** TASK INPUTS follows **

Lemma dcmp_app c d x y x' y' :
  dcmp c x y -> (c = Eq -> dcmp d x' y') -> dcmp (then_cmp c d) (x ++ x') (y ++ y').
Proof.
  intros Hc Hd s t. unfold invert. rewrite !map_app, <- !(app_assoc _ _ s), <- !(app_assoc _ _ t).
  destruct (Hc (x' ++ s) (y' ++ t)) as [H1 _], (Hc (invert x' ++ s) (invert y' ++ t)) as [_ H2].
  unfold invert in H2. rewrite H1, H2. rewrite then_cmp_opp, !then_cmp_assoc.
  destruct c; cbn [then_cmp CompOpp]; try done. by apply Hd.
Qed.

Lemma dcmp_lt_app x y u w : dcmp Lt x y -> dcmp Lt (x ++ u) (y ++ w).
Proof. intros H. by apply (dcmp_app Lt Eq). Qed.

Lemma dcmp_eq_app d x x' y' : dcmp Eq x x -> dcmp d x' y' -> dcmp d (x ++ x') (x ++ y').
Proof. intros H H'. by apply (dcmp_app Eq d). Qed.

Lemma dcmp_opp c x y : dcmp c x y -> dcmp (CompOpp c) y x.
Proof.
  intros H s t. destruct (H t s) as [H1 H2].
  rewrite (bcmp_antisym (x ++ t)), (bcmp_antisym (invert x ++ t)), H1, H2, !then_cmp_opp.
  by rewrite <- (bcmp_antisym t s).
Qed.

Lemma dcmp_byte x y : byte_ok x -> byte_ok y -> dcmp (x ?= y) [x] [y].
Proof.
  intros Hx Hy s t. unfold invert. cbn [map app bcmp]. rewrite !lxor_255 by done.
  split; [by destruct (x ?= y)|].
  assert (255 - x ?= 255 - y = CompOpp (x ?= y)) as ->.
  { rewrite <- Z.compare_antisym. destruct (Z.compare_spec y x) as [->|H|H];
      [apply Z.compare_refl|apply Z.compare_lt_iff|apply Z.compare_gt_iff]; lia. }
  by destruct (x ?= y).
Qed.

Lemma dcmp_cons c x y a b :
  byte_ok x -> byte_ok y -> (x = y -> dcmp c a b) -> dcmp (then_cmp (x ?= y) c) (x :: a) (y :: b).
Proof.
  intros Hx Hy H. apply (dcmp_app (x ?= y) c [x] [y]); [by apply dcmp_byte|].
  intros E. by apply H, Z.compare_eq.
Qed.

** End of TASK INPUTS **
** TASK INPUTS follows **

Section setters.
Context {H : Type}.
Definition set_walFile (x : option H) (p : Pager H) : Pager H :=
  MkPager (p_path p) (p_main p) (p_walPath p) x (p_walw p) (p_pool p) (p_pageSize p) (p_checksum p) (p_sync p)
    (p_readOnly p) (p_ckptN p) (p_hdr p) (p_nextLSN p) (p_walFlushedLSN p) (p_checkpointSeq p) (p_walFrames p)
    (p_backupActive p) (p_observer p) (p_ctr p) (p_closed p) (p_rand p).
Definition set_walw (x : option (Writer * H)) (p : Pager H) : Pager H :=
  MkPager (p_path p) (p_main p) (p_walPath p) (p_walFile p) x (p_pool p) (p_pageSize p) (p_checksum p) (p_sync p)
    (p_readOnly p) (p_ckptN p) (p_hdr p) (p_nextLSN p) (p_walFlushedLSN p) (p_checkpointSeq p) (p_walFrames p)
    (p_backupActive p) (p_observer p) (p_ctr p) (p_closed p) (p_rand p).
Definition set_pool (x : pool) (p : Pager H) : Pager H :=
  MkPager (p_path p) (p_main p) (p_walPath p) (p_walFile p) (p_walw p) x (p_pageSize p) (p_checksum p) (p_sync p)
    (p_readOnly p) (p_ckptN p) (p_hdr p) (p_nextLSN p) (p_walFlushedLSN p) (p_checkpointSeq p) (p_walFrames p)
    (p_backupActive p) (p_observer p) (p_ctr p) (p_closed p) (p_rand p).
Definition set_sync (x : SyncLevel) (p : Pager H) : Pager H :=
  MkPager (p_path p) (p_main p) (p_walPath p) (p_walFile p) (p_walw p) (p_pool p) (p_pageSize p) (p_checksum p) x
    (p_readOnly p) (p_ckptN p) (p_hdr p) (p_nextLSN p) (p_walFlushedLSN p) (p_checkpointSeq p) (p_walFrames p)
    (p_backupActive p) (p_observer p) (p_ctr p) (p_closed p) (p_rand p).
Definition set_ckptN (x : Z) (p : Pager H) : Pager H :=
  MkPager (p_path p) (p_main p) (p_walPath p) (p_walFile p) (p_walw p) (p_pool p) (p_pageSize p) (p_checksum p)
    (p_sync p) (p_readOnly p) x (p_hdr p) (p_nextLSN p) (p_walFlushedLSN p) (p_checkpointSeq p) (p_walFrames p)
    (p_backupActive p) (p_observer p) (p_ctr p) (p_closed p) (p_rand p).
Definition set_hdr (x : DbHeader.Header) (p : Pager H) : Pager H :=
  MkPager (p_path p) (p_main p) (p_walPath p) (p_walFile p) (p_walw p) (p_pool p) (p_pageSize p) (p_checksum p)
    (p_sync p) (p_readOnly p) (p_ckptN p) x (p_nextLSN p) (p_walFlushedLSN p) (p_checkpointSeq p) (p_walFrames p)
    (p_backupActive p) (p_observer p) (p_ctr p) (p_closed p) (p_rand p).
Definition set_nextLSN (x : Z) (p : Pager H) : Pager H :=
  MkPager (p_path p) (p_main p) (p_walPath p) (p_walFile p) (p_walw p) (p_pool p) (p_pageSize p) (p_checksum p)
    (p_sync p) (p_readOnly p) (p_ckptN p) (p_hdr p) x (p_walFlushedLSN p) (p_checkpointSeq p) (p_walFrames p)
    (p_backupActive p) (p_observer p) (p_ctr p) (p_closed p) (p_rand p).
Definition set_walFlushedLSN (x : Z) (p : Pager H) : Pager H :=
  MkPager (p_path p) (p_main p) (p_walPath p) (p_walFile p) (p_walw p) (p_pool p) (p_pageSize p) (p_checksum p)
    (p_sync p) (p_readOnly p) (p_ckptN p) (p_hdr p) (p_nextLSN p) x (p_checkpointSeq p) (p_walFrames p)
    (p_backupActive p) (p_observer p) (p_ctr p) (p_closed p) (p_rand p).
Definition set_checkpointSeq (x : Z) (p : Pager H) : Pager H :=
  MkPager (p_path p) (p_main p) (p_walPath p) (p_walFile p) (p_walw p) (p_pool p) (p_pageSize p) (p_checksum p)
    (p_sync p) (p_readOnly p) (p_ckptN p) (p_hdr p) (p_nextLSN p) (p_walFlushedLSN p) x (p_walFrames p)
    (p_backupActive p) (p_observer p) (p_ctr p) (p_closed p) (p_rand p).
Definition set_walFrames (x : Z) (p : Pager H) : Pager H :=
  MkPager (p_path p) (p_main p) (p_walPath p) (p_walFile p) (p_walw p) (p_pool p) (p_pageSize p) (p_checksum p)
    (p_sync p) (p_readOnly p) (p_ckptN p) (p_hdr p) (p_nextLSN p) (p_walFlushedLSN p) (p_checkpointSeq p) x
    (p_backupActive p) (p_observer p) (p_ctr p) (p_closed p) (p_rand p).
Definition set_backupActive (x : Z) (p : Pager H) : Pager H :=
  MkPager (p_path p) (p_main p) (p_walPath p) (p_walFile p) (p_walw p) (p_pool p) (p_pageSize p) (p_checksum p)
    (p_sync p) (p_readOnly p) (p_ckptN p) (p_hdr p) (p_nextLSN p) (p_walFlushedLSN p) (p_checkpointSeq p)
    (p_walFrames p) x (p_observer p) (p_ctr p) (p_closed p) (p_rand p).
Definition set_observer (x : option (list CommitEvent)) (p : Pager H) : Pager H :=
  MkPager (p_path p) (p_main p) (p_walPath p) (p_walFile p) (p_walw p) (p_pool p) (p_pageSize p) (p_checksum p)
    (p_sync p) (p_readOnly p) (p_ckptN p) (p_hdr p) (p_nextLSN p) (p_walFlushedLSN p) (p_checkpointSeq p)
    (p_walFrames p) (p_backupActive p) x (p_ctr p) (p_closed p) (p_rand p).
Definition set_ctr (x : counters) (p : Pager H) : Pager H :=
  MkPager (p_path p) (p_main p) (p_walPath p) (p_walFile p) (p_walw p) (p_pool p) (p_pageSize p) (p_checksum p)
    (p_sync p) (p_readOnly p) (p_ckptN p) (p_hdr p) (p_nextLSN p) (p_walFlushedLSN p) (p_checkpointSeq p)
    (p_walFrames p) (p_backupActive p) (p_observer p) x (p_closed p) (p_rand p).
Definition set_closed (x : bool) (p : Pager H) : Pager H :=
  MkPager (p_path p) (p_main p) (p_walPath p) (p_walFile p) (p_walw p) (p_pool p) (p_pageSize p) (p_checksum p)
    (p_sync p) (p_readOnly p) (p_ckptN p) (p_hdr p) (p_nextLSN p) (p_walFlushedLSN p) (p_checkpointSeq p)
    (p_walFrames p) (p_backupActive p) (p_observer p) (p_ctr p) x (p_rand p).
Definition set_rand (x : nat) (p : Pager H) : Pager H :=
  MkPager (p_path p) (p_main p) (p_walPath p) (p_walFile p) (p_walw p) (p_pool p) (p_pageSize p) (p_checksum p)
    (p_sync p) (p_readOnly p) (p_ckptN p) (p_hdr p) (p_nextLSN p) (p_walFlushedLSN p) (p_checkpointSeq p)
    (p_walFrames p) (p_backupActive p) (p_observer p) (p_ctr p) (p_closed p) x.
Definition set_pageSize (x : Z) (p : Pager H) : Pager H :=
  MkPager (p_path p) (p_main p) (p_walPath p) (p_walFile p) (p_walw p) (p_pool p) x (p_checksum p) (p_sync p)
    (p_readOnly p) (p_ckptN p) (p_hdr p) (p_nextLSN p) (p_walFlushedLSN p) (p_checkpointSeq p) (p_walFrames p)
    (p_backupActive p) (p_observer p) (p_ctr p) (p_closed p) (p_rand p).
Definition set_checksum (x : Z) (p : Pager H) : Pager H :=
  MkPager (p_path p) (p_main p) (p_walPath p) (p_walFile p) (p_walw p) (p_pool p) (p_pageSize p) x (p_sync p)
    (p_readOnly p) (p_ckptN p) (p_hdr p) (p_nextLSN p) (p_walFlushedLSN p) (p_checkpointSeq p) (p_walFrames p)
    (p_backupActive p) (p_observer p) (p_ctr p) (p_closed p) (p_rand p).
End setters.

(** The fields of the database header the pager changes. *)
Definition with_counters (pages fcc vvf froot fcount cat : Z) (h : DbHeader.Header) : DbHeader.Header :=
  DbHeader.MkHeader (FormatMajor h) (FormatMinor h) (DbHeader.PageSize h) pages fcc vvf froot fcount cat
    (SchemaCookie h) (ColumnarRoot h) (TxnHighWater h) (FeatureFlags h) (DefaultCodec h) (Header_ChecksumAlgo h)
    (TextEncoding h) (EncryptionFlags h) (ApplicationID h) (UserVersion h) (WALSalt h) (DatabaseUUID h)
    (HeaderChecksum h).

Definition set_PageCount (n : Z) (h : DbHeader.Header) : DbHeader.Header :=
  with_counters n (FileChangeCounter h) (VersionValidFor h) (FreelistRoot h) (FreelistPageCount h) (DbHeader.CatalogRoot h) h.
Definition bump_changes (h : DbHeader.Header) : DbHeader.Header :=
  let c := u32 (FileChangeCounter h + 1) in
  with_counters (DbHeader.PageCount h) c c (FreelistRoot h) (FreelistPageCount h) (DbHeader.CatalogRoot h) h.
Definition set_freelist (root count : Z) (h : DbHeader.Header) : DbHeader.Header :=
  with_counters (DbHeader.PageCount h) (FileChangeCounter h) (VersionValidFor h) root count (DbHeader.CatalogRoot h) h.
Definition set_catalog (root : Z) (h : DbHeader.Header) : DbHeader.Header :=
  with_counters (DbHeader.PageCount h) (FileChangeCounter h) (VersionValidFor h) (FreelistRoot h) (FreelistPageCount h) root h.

** End of TASK INPUTS **

#### ABOUT THIS TASK
Where a line in the records above contains the string "VersionValidFor", return that line.

#### ANSWER TO THE EXERCISE
  with_counters n (FileChangeCounter h) (VersionValidFor h) (FreelistRoot h) (FreelistPageCount h) (DbHeader.CatalogRoot h) h.
  with_counters (DbHeader.PageCount h) (FileChangeCounter h) (VersionValidFor h) root count (DbHeader.CatalogRoot h) h.
  with_counters (DbHeader.PageCount h) (FileChangeCounter h) (VersionValidFor h) (FreelistRoot h) (FreelistPageCount h) root h.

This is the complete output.